Dataset items:
(* ===== verification/Threads.v ===== *)
(** * Threads: thread identity, named threads, file names

    Models [deps/common/base/current_thread.cpp], [thread.{h,cpp}], [demangle.cpp] and [utilities/short_file.h] on Linux. *)

From S2P Require Import Prelude.

Definition NUL : char := "000"%char.

(** ** current_thread *)

(** The thread-local cache; [threadName] has 32 cells. *)
(* @src current_thread.cpp | struct Cache { | char threadName[32] *)
Record Cache := mkCache { cache_tid : Z; tidStr : chars; threadName : chars }.
(** A text in an array of [n] cells. *)
Definition in_array (n : nat) (s : chars) : chars := s ++ replicate (n - length s) NUL.
(* @src current_thread.cpp | Cache() { *)
Definition newCache (gettid : Z) : Cache :=
  mkCache gettid (snprintf 32 (fill " " 6 (dec gettid))) (in_array 32 $"unKnown").

(* @src current_thread.cpp | int64_t id() noexcept *)
Definition id_ (c : Cache) : Z := cache_tid c.
(* @src current_thread.cpp | bool is_main() noexcept *)
Definition is_main (getpid : Z) (c : Cache) : bool := id_ c =? getpid.

(** [strncpy] fills up with NULs. *)
Definition strncpy (n : nat) (src buf : chars) : chars := in_array n (take n (c_str src)) ++ drop n buf.
(* @src current_thread.cpp | void set_thread_name( *)
Definition set_thread_name (name : chars) (c : Cache) : Cache :=
  let kMax := 32%nat in
  mkCache (cache_tid c) (tidStr c) (<[(kMax - 1)%nat := NUL]> (strncpy (kMax - 1) name (threadName c))).
(* @src current_thread.cpp | std::string thread_name() noexcept *)
Definition thread_name (c : Cache) : chars := c_str (threadName c).

(** ** Thread *)

(** The [std::thread] behind [thread_]: [None] once it has been moved away, else whether it is joinable. *)
(* @src base/thread.h | std::unique_ptr<std::thread> thread_; | pid_t tid_{-2}; *)
Record Thread := mkThread { thread_ : option bool; name_ : chars; tid_ : Z }.

(** What the new thread does to the rest of the program. *)
Inductive mon_event := SetValue (tid : Z) | Run (shown_as : chars) | LogError (name : chars).
(** [throws]: how [func] ends. *)
(* @src base/thread.cpp | void Thread::monitor_thread( *)
Definition monitor_thread (throws : bool) (name : chars) (c : Cache) : list mon_event * Cache :=
  let e1 := SetValue (id_ c) in
  let c := set_thread_name name c in
  let e2 := Run (thread_name c) in
  if throws then ([e1; e2; LogError name], set_thread_name $"crashed" c)
  else ([e1; e2], set_thread_name $"finished" c).

(** The constructor leaves no thread and the id -2. *)
(* @src base/thread.cpp | Thread::Thread( *)
Definition newThread (name : chars) : Thread := mkThread None name (-2).
(** [get_future().get()] waits for the value the new thread sets. *)
(* @src base/thread.cpp | Thread Thread::start_thread( *)
Definition start_thread (name : chars) (events : list mon_event) : option Thread :=
  match events with
  | SetValue tid :: _ => Some (mkThread (Some true) (name_ (newThread name)) tid)
  | _ => None
  end.
(* @src base/thread.h | void join() { *)
Definition join (t : Thread) : outcome Thread :=
  match thread_ t with
  | None => Fault Undefined
  | Some true => Ok (mkThread (Some false) (name_ t) (tid_ t))
  | Some false => Ok t
  end.
(** [std::thread::detach] of a thread that is not joinable throws [EINVAL]. *)
(* @src base/thread.h | void detach() const *)
Definition detach (t : Thread) : outcome Thread :=
  match thread_ t with
  | None => Fault Undefined
  | Some true => Ok (mkThread (Some false) (name_ t) (tid_ t))
  | Some false => Fault (Throw (SystemError 22 "Invalid argument"))
  end.
(** The destructor of a joinable [std::thread] terminates the program. *)
(* @src base/thread.h | std::unique_ptr<std::thread> thread_; *)
Definition destroy_thread (t : Thread) : outcome unit := if thread_ t is Some true then Fault Terminate else Ok tt.
(* @src base/thread.h | void set_tid( *)
Definition set_tid (tid : Z) (t : Thread) : Thread := mkThread (thread_ t) (name_ t) tid.
(** The defaulted move constructor copies the constant name and the id. *)
(* @src base/thread.h | Thread(Thread&&) = default; *)
Definition move_thread (t : Thread) : Thread * Thread := (t, mkThread None (name_ t) (tid_ t)).

(** ** demangle *)

(** [abi::__cxa_demangle]: its status, and the text if it could be demangled. *)
Section Demangle.
Context (cxa_demangle : chars → Z * option chars).
(* @src demangle.cpp | DemangleResult try_demangle(const char* name, int& status) { *)
Definition try_demangle_status (name : chars) : Z * option chars := cxa_demangle name.
(* @src demangle.cpp | DemangleResult try_demangle(const char* name) { *)
Definition try_demangle (name : chars) : option chars := (try_demangle_status name).2.
(* @src demangle.cpp | std::string demangle(const char* name, int& status) { *)
Definition demangle (name : chars) : Z * chars :=
  let '(status, result) := try_demangle_status name in
  (status, if result is Some text then text else c_str name).
End Demangle.

(** ** short_file *)

Definition is_slash (c : char) : bool := bool_decide (c = "/"%char) || (char_code c =? 92).
(* @src short_file.h | static constexpr const char* past_last_slash(const char* str, *)
Fixpoint past_last_slash_from (str last_pos : chars) : chars :=
  match str with
  | [] => last_pos
  | c :: str' => if is_slash c then past_last_slash_from str' str' else past_last_slash_from str' last_pos
  end.
(* @src short_file.h | static constexpr const char* past_last_slash(const char* str) { *)
Definition past_last_slash (str : chars) : chars := past_last_slash_from str str.

(** * Properties *)

Lemma c_str_in_array n s rest : NUL ∉ s → (length s < n)%nat → c_str (in_array n s ++ rest) = s.
Proof.
  unfold in_array. revert n. induction s as [|c s IH]; intros n N L; simpl in L.
  - destruct n; [lia|]. by rewrite Nat.sub_0_r.
  - apply not_elem_of_cons in N as [D N]. destruct n as [|n]; [lia|]. simpl.
    rewrite decide_False by (intros ->; by apply D). f_equal. apply (IH n); [done|lia].
Qed.

Lemma c_str_no_NUL s : NUL ∉ c_str s.
Proof.
  induction s as [|c s IH]; simpl; [by apply not_elem_of_nil|].
  destruct (decide (c = "000"%char)); [by apply not_elem_of_nil|]. apply not_elem_of_cons. split; [|done].
  intros E. by apply n.
Qed.

(** A name is shown cut to 31 characters, and never runs out of its array. *)
Theorem thread_name_set (name : chars) (c : Cache) : length (threadName c) = 32%nat →
  thread_name (set_thread_name name c) = take 31 (c_str name) ∧ length (threadName (set_thread_name name c)) = 32%nat.
Proof.
  intros L. unfold thread_name, set_thread_name, strncpy. cbn [threadName Nat.sub].
  set (s := take 31 (c_str name)). assert (Ls : (length s <= 31)%nat) by (unfold s; rewrite length_take; lia).
  assert (N : NUL ∉ s) by (unfold s; intros I; apply (c_str_no_NUL name); apply elem_of_take in I as (i & I & _); by eapply list_elem_of_lookup_2).
  assert (La : length (in_array 31 s) = 31%nat) by (unfold in_array; rewrite length_app, length_replicate; lia).
  assert (Ld : length (drop 31 (threadName c)) = 1%nat) by (rewrite length_drop; lia).
  rewrite insert_app_r_alt by lia. rewrite La. destruct (drop 31 (threadName c)) as [|x [|]]; [done| |done].
  simpl. split; [|rewrite length_app; simpl; lia].
  replace (in_array 31 s ++ [NUL]) with (in_array 32 s ++ []); [by apply c_str_in_array; [|lia]|].
  unfold in_array. rewrite app_nil_r, <-(assoc_L (++)). f_equal.
  replace (32 - length s)%nat with (S (31 - length s)) by lia. by rewrite replicate_S_end.
Qed.

(** A thread can be joined any number of times and also after [detach], but detached only while joinable. *)
Theorem thread_join_twice (name : chars) (events : list mon_event) (t : Thread) :
  start_thread name events = Some t →
  (∃ t', join t = Ok t' ∧ join t' = Ok t' ∧ detach t' = Fault (Throw (SystemError 22 "Invalid argument"))) ∧
  (∃ t', detach t = Ok t' ∧ join t' = Ok t') ∧ join (move_thread t).2 = Fault Undefined.
Proof. destruct events as [|[tid| |] es]; [done| |done|done]. intros [= <-]. split_and!; eexists; done. Qed.

(** A started thread has to be joined or detached before its object ends; whoever is left by a move may end. *)
Theorem thread_ends_joined (name : chars) (events : list mon_event) (t : Thread) :
  start_thread name events = Some t →
  destroy_thread t = Fault Terminate ∧
  (∀ t', join t = Ok t' ∨ detach t = Ok t' → destroy_thread t' = Ok tt) ∧
  destroy_thread (move_thread t).2 = Ok tt ∧ destroy_thread (move_thread t).1 = Fault Terminate.
Proof.
  destruct events as [|[tid| |] es]; [done| |done|done]. intros [= <-]. split_and!; try done.
  by intros t' [[= <-]|[= <-]].
Qed.

Lemma past_last_slash_from_spec (str w : chars) : Forall (fun c => is_slash c = false) w →
  ∃ pre, w ++ str = pre ++ past_last_slash_from str (w ++ str) ∧
    Forall (fun c => is_slash c = false) (past_last_slash_from str (w ++ str)) ∧
    (pre = [] ∨ from_option is_slash false (last pre) = true).
Proof.
  revert w. induction str as [|c str IH]; intros w F; simpl.
  - exists []. rewrite app_nil_r. by split_and!; [| |left].
  - destruct (is_slash c) eqn:S.
    + destruct (IH [] ltac:(constructor)) as (pre & E & Fr & L). simpl in E, Fr.
      exists (w ++ c :: pre). split_and!.
      * by rewrite <-(assoc_L (++)), <-app_comm_cons, <-E.
      * done.
      * right. rewrite last_app_cons. destruct L as [->|L]; [done|]. by destruct pre.
    + destruct (IH (w ++ [c])) as (pre & E & X); [by apply Forall_app; split; [|constructor]|].
      rewrite <-(assoc_L (++)) in E, X. by exists pre.
Qed.

(** [SHORT_FILE] is what follows the last slash or backslash. *)
Theorem past_last_slash_spec (str : chars) :
  ∃ pre, str = pre ++ past_last_slash str ∧ Forall (fun c => is_slash c = false) (past_last_slash str) ∧
    (pre = [] ∨ from_option is_slash false (last pre) = true).
Proof. apply (past_last_slash_from_spec str []). constructor. Qed.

#### What you need to do:
Retype only this portion of the data above: the line containing "(++)), <-app_comm_cons, <-E.", the line containing "Forall_app; split; [|constructor]|].", and all lines between them, exactly.

#### Answer area:
      * by rewrite <-(assoc_L (++)), <-app_comm_cons, <-E.
      * done.
      * right. rewrite last_app_cons. destruct L as [->|L]; [done|]. by destruct pre.
    + destruct (IH (w ++ [c])) as (pre & E & X); [by apply Forall_app; split; [|constructor]|].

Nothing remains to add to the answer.